Brandhout en zuinige ovens bouwen

Blog, Nieuwsberichten

Even buiten Butare ligt een gehucht, zoals zovele, ergens langs een roodbruine aardeweg die twee heuvels verbindt. We stoppen aan een huis dat zo’n twee meter lager ligt, met een prachtig zicht op de vallei. In de muur die de eigendom afsluit zit een deurtje, waardoor we op een binnenplaats komen, zo’n drie bij tien meter. Links staat een kleine stal. Daarin staan twee varkentjes commentaar te geven: ze brommen, piepen en knorren. Rechts staat het woonhuis waarvan de achterzijde uitgeeft op een terrein van een kwart hectare, eigendom van de bewoner. Links staat een kraal met daarin, beschut tegen de zon door een paar stevige bananenbomen, een klein koetje, eigenlijk nog een vaars. Aan de andere kant van het huis de steeds wederkerende Dierenartsen Zonder Grenzen-moestuin.

Een zuinige oven bouwen

2014-ambassadeurs-oven

Tijdens zijn verhuis, ongeveer een jaar geleden, was het oventje van Emmanuel Barakanda gebroken en dus was de vrouw des huizes opnieuw gaan koken op drie bakstenen: drie stenen, vuurtje ertussen, pot erop. Zo koken verbruikt twee bussels hout per dag. Sleep het maar aan, Pa!

Dierenartsen Zonder Grenzen heeft mensen opgeleid die de bevolking leert hoe ze energiezuinige ovens kunnen bouwen. Op de binnenplaats ligt een zeil en daarop een berg klei, die gemengd blijkt te zijn met zaagmeel, om de klei beter bijeen te houden. De vrouw die samen met de boer het oventje zal bouwen, is een tenger dametje met een vriendelijk gezicht. Maar wat een energie, eens ze eraan begint! Ze kneedt de klei met haar voeten en wanneer de massa vlot werkbaar is, smeert ze een eerste laag uit over de grond die de boer vlak daarvoor met de schoffel heeft geëffend.

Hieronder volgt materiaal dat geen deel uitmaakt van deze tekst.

(* ===== verification/Driver.v ===== *)
(** * The SD/MMC driver: commands, DMA reset, card clock

    The command path of [SdMmc] in [simple-sdmmc-extended/src/sdmmc.rs]: polling predicates,
    IDMAC reset and roll-back, the polled command routine
    [send_cmd_with_deadline], and the card clock.  One definition per
    function of the source; log output is left out, the register reads in its arguments are
    kept ([log_reads]).  Busy delays ([for _ in 0..n { spin_loop() }]) have no effect and are
    left out.  [fuel] bounds the iterations of each loop. *)

From S2P Require Import Prelude Bitfield Regs CardStatus Command Dma Machine Irq.

(** ** Errors and constants *)

(** [SdMmcError]. *)
Inductive SdMmcError : Type :=
| InitializationFailed
| UnsupportedCard
| CardStatus (s : R1CardStatus)
| AppCommandRejected (s : R1CardStatus)
| InvalidParameter
| OutOfRange
| DmaUnavailable
| DmaAllocation
| DmaAddress
| DriverFaulted
| CommandBusy
| DataBusy
| DescriptorPublication
| CommandStartTimeout
| CommandTimeout
| DataTimeout
| Hardware
| TerminalValidation
| RecoveryFailed
| CardBusyTimeout.

#[export] Instance SdMmcError_eq_dec : EqDecision SdMmcError.
Proof. solve_decision. Defined.

(** [SdMmcResult]. *)
Abbreviation SdMmcResult := (result SdMmcError).

Definition from_secs (n : Z) : Z := n * 1000000000.
Definition from_millis (n : Z) : Z := n * 1000000.
Definition from_micros (n : Z) : Z := n * 1000.

Definition IDENTIFICATION_CLOCK_DIVIDER : Z := 100.
Definition DEFAULT_SPEED_CLOCK_DIVIDER : Z := 1.
Definition MIN_MULTI_BLOCK_READ_BLOCKS : Z := 4.
Definition BLOCK_SIZE : Z := 512.
Definition PRE_SUBMIT_IDLE_SPIN_TIMEOUT : Z := from_micros 100.
Definition START_CMD_SPIN_TIMEOUT : Z := from_millis 1.
Definition IDMAC_COMMAND_TIMEOUT : Z := from_secs 2.
Definition IDMAC_DATA_WATCHDOG_TIMEOUT : Z := from_secs 5.
Definition ASYNC_WRITE_BUSY_TIMEOUT : Z := from_secs 5.

(** ** Updates of the driver object *)

Definition set_faulted (b : bool) (d : SdMmc) : SdMmc :=
  mk_sdmmc (num_blocks d) (rca d) (ocr_ccs d) (ahb_data_width d) (dma_buffer d) b
    (idmac_reset_failed d).
Definition set_reset_failed (b : bool) (d : SdMmc) : SdMmc :=
  mk_sdmmc (num_blocks d) (rca d) (ocr_ccs d) (ahb_data_width d) (dma_buffer d) (idmac_faulted d) b.
Definition set_dma_buffer (o : option DMABuffer) (d : SdMmc) : SdMmc :=
  mk_sdmmc (num_blocks d) (rca d) (ocr_ccs d) (ahb_data_width d) o (idmac_faulted d)
    (idmac_reset_failed d).
Definition set_ahb_data_width (x : AHBDataWidth) (d : SdMmc) : SdMmc :=
  mk_sdmmc (num_blocks d) (rca d) (ocr_ccs d) x (dma_buffer d) (idmac_faulted d)
    (idmac_reset_failed d).
Definition set_num_blocks (n : Z) (d : SdMmc) : SdMmc :=
  mk_sdmmc n (rca d) (ocr_ccs d) (ahb_data_width d) (dma_buffer d) (idmac_faulted d)
    (idmac_reset_failed d).
Definition set_rca (n : Z) (d : SdMmc) : SdMmc :=
  mk_sdmmc (num_blocks d) n (ocr_ccs d) (ahb_data_width d) (dma_buffer d) (idmac_faulted d)
    (idmac_reset_failed d).
Definition set_ocr_ccs (b : bool) (d : SdMmc) : SdMmc :=
  mk_sdmmc (num_blocks d) (rca d) b (ahb_data_width d) (dma_buffer d) (idmac_faulted d)
    (idmac_reset_failed d).

(** [SdMmc::validate_r1_response]. *)
Definition validate_r1_response (word : Z) (require_app_cmd : bool) : SdMmcResult () :=
  let status := from_raw word in
  if has_error status then Err (CardStatus status)
  else if require_app_cmd && negb (app_cmd status) then Err (AppCommandRejected status)
  else Ok ().

(** [u64::to_le_bytes], and [u64::from_le_bytes] on a slice of eight bytes. *)
Definition le_bytes (n : nat) (v : Z) : list Z :=
  map (fun i => (v / 2 ^ (8 * Z.of_nat i)) mod 256) (seq 0 n).
Definition from_le_bytes (bs : list Z) : Z := foldr (fun b acc => b + 256 * acc) 0 bs.

(** [buf[offset..offset + 8].copy_from_slice(bytes)]. *)
Definition write_slice (buf : list Z) (offset : nat) (bytes : list Z) : list Z :=
  take offset buf ++ bytes ++ drop (offset + length bytes) buf.

Section driver.
Context {HW : Type} {P : Platform HW} {BF : BitfieldStruct}.
Context (fuel : nat).
Local Notation M := (machine HW).

(** ** Polling predicates *)

Definition can_send_cmd : M bool :=
  cmd ← read R_cmd; mret (negb (bit Cmd "start_cmd" cmd)).

Definition status_idle (status : Z) : bool :=
  negb (bit Status "data_busy" status) && negb (bit Status "data_state_mc_busy" status).

Definition can_send_data : M bool := status ← read R_status; mret (status_idle status).

Definition command_finished : M bool :=
  rintsts ← read R_rintsts; mret (bit RIntSts "command_done" rintsts || rintsts_error rintsts).

Definition fifo_cnt : M Z := status ← read R_status; mret (bits Status "fifo_count" status).

(** [clear_idsts]: acknowledge the pending IDMAC status bits. *)
Definition clear_idsts : M () :=
  idsts ← read R_idsts;
  if idsts_pending idsts then write R_idsts idsts else mret ().

(** Read a write-1-to-clear register and write the value back. *)
Definition acknowledge (r : reg) : M () := v ← read r; write r v.

(** ** IDMAC interrupt mask *)

(** [SdMmc::idmac_controller_interrupt_mask]. *)
Definition idmac_controller_interrupt_mask : Z :=
  with_bit IntMask "re" true (with_bit IntMask "dto" true (with_bit IntMask "rcrc" true
  (with_bit IntMask "dcrc" true (with_bit IntMask "rto" true (with_bit IntMask "drto" true
  (with_bit IntMask "hto" true (with_bit IntMask "frun" true (with_bit IntMask "hle" true
  (with_bit IntMask "acd" true (with_bit IntMask "ebe" true (bf_new IntMask))))))))))).

(** [SdMmc::idmac_controller_interrupt_mask_matches]. *)
Definition idmac_controller_interrupt_mask_matches (mask : Z) : bool :=
  bit IntMask "ebe" mask && bit IntMask "acd" mask && negb (bit IntMask "sbe" mask)
  && bit IntMask "hle" mask && bit IntMask "frun" mask && bit IntMask "hto" mask
  && bit IntMask "drto" mask && bit IntMask "rto" mask && bit IntMask "dcrc" mask
  && bit IntMask "rcrc" mask && bit IntMask "dto" mask && bit IntMask "re" mask
  && negb (bit IntMask "cmd" mask) && negb (bit IntMask "rxdr" mask)
  && negb (bit IntMask "txdr" mask).

(** ** Stopping the DMA engine *)

(** One poll of the reset handshake: both self-clearing reset bits read as zero. *)
Definition idmac_reset_done : M bool :=
  bmod ← read R_bmod;
  ctrl ← read R_ctrl;
  mret (negb (bit BMod "swr" bmod) && negb (bit Ctrl "dma_reset" ctrl)).

(** [SdMmc::reset_idmac]: request the reset, then poll for its completion for 100 ms. *)
Definition reset_idmac : M bool :=
  update R_bmod (fun r => with_bit BMod "swr" true (with_bit BMod "de" false r));;
  update R_ctrl (fun r => with_bit Ctrl "use_internal_dmac" false (with_bit Ctrl "dma_reset" true r));;
  dma_io_fence;;
  now ← monotonic_time;
  ok ← poll_until fuel idmac_reset_done (now + from_millis 100);
  (if (ok : bool) then mret () else log_reads LWarn [R_idsts]);;
  mret ok.

(** [SdMmc::release_dma_buffer]. *)
Definition release_dma_buffer : M () :=
  o ← get_dev dma_buffer;
  match o with
  | None => mret ()
  | Some buf =>
      set_dev (set_dma_buffer None);;
      width ← get_dev ahb_data_width;
      match layout_from_size_align (dma_size buf) (align_value width) with
      | None => set_dev (set_dma_buffer (Some buf))
      | Some layout => dealloc_coherent (dma_addr buf) layout
      end
  end.

(** [SdMmc::disable_idmac_after_enable_failure]. *)
Definition disable_idmac_after_enable_failure : M () :=
  write R_intmask (bf_new IntMask);;
  write R_idinten (bf_new IdIntEn);;
  update R_ctrl (fun r => with_bit Ctrl "use_internal_dmac" false (with_bit Ctrl "int_enable" false r));;
  dma_io_fence;;
  ok ← reset_idmac;
  if negb ok then
    set_dev (set_faulted true);;
    set_dev (set_reset_failed true)
  else release_dma_buffer.

(** [SdMmc::set_transaction_size]. *)
Definition set_transaction_size (blk_size byte_cnt : Z) : M () :=
  update R_blksiz (fun r => with_bits BlkSiz "block_size" blk_size r);;
  write R_bytcnt byte_cnt.

(** ** The polled command path *)

Definition deadline_passed (o : option Z) : M bool :=
  match o with
  | None => mret false
  | Some d => t ← monotonic_time; mret (d <=? t)
  end.

(** [cmd_max_wait]. *)
Definition cmd_max_wait : Z := 1000000.

(** The two counted waits on [can_send_cmd]. *)
Fixpoint wait_sendable (n : nat) (count : Z) (overall_deadline : option Z) : M () :=
  match n with
  | O => diverge
  | S n =>
      c ← can_send_cmd;
      if (c : bool) then mret ()
      else
        let count := count + 1 in
        if cmd_max_wait <? count then mret ()
        else
          late ← deadline_passed overall_deadline;
          if (late : bool) then mret () else wait_sendable n count overall_deadline
  end.

(** The earlier of the overall deadline and one second from now. *)
Definition phase_deadline (overall_deadline : option Z) : M Z :=
  t ← monotonic_time;
  let command_deadline := t + from_secs 1 in
  mret (match overall_deadline with Some d => Z.min d command_deadline | None => command_deadline end).

(** Draining and filling the FIFO by 64-bit words while the buffer has room. *)
Fixpoint drain_fifo (n : nat) (buf : list Z) (offset : nat) : M (list Z * nat) :=
  match n with
  | O => diverge
  | S n =>
      cnt ← fifo_cnt;
      if (2 <=? cnt) && (offset + 8 <=? length buf)%nat then
        data ← fifo_read;
        drain_fifo n (write_slice buf offset (le_bytes 8 data)) (offset + 8)
      else mret (buf, offset)
  end.

Fixpoint fill_fifo (n : nat) (buf : list Z) (offset : nat) : M nat :=
  match n with
  | O => diverge
  | S n =>
      cnt ← fifo_cnt;
      if (cnt <? 120) && (offset + 8 <=? length buf)%nat then
        fifo_write (from_le_bytes (slice offset 8 buf));;
        fill_fifo n buf (offset + 8)
      else mret offset
  end.

(** The two [wait_until] loops of the data phase. *)
Fixpoint pio_read (n : nat) (buf : list Z) (offset : nat) : M (list Z) :=
  match n with
  | O => diverge
  | S n =>
      rintsts ← read R_rintsts;
      st ← (if bit RIntSts "receive_fifo_data_request" rintsts
            then drain_fifo fuel buf offset else mret (buf, offset));
      let '(buf, offset) := st : list Z * nat in
      if bit RIntSts "data_transfer_over" rintsts || rintsts_error rintsts
      then mret buf else pio_read n buf offset
  end.

Fixpoint pio_write (n : nat) (buf : list Z) (offset : nat) : M () :=
  match n with
  | O => diverge
  | S n =>
      rintsts ← read R_rintsts;
      offset ← (if bit RIntSts "transmit_fifo_data_request" rintsts
                then fill_fifo fuel buf offset else mret offset);
      if bit RIntSts "data_transfer_over" rintsts || rintsts_error rintsts
      then mret () else pio_write n buf offset
  end.

(** The data phase: the buffer as the transfer leaves it. *)
Definition data_phase (xfer : option DataXfer) : M (list Z) :=
  match xfer with
  | None => mret []
  | Some (XferRead buf) => pio_read fuel buf 0
  | Some (XferWrite buf) => pio_write fuel buf 0;; mret buf
  end.

Definition xfer_buffer (xfer : option DataXfer) : list Z :=
  match xfer with None => [] | Some (XferRead buf) | Some (XferWrite buf) => buf end.

Definition is_select_card (c : Command) : bool := match c with SelectCard _ => true | _ => false end.

(** The part of [send_cmd_with_deadline] after the command has been accepted: completion, busy
    and data phases and the verdict.  Returns the buffer as well. *)
Definition finish_cmd (command : Command) (xfer : option DataXfer) (overall_deadline : option Z) :
    M (SdMmcResult resp4 * list Z) :=
  finished ←
    (if is_reset_clock command then mret true
     else
       deadline ← phase_deadline overall_deadline;
       ok ← poll_until fuel command_finished deadline;
       (if (ok : bool) then mret () else log_reads LWarn [R_status; R_rintsts]);;
       mret ok);
  if negb finished then
    acknowledge R_rintsts;;
    mret (Err CommandTimeout, xfer_buffer xfer)
  else
    command_status ← read R_rintsts;
    if rintsts_error command_status then
      read_resp;;
      write R_rintsts command_status;;
      mret (Err Hardware, xfer_buffer xfer)
    else
      not_busy ←
        (if is_select_card command then
           deadline ← phase_deadline overall_deadline;
           poll_until fuel can_send_data deadline
         else mret true);
      buf ← data_phase xfer;
      resp ← read_resp;
      rintsts ← read R_rintsts;
      write R_rintsts rintsts;;
      if negb not_busy then mret (Err CardBusyTimeout, buf)
      else if rintsts_error rintsts then
        mret (Err (if bit RIntSts "data_read_timeout" rintsts then DataTimeout else Hardware), buf)
      else if has_r1_response command then
        match validate_r1_response (resp0 resp) (requires_app_cmd_accepted command) with
        | Ok _ => mret (Ok resp, buf)
        | Err e => mret (Err e, buf)
        end
      else mret (Ok resp, buf).

(** [SdMmc::send_cmd_with_deadline]. *)
Definition send_cmd_with_deadline (command : Command) (overall_deadline : option Z) :
    M (SdMmcResult resp4 * list Z) :=
  let '(cmd, arg, xfer) := build command in
  if negb (Bool.eqb (bit Cmd "data_expected" cmd) (bool_decide (is_Some xfer))) then panic
  else
    wait_sendable fuel 0 overall_deadline;;
    idle ← can_send_cmd;
    if negb idle then
      log_reads LWarn [R_cmd; R_status; R_rintsts];;
      mret (Err CommandBusy, xfer_buffer xfer)
    else
      (if bit Cmd "data_expected" cmd then spin_until fuel can_send_data else mret ());;
      acknowledge R_rintsts;;
      write R_cmdarg arg;;
      write R_cmd cmd;;
      wait_sendable fuel 0 overall_deadline;;
      accepted ← can_send_cmd;
      if negb accepted then
        acknowledge R_rintsts;;
        log_reads LWarn [R_cmd; R_status];;
        mret (Err CommandStartTimeout, xfer_buffer xfer)
      else finish_cmd command xfer overall_deadline.

(** [SdMmc::send_cmd], for commands whose buffer is not looked at afterwards. *)
Definition send_cmd (command : Command) : M (SdMmcResult resp4) :=
  r ← send_cmd_with_deadline command None; mret r.1.

(** ** Card clock *)

(** [SdMmc::program_card_clock_divider]: the divider is changed only while the card clock is
    off, each step being latched by a clock-update command, and read back at the end. *)
Definition program_card_clock_divider (divider : Z) : M bool :=
  write R_clkena (bf_new ClkEna);;
  r ← send_cmd ResetClock;
  if is_err r then mret false
  else
    write R_clkdiv (with_bits ClkDiv "clk_divider0" divider (bf_new ClkDiv));;
    r ← send_cmd ResetClock;
    if is_err r then mret false
    else
      write R_clkena (with_bits ClkEna "cclk_enable" 1 (bf_new ClkEna));;
      r ← send_cmd ResetClock;
      if is_err r then mret false
      else
        clkdiv ← read R_clkdiv;
        clkena ← read R_clkena;
        let actual_divider := bits ClkDiv "clk_divider0" clkdiv in
        let clock_enabled := negb (Z.land (bits ClkEna "cclk_enable" clkena) 1 =? 0) in
        mret ((actual_divider =? divider) && clock_enabled).

(** [!self.can_send_cmd() || !self.can_send_data()], evaluated left to right. *)
Definition transfer_idle : M bool :=
  c ← can_send_cmd; if (c : bool) then can_send_data else mret false.

(** [SdMmc::switch_card_clock_divider], with roll-back to the previous divider. *)
Definition switch_card_clock_divider (divider : Z) : M bool :=
  now ← monotonic_time;
  idle ← poll_until fuel transfer_idle (now + from_secs 1);
  if negb idle then
    log_reads LWarn [R_cmd; R_status];; mret false
  else
    previous ← read R_clkdiv;
    ok ← program_card_clock_divider divider;
    if (ok : bool) then mret true
    else
      program_card_clock_divider (bits ClkDiv "clk_divider0" previous);;
      mret false.

End driver.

2014-ambassadeurs-oven-caroleZe maakt een cirkel van zestig centimeter diameter. In het midden van die cirkel plaatst ze een bamboestam van 50 cm hoog en zo’n twintig centimeter diameter. Tegen dat boomstammetje legt ze een andere, even dikke stam, lang genoeg zodat hij over de rand van de klei cirkel uitsteekt. een dunnere stok wordt ook nog op de cirkel  gelegd, dat wordt de lucht toevoer. De dikke horizontale stam wordt de houttoevoer en de verticale stam de eigenlijke oven. Op de verticale stam wordt de kookpot gezet, en de hele constructie wordt omgeven met klei, tot aan de rand van de kookpot, die als het ware in de oven verzinkt. Het is een mooi bouwwerk.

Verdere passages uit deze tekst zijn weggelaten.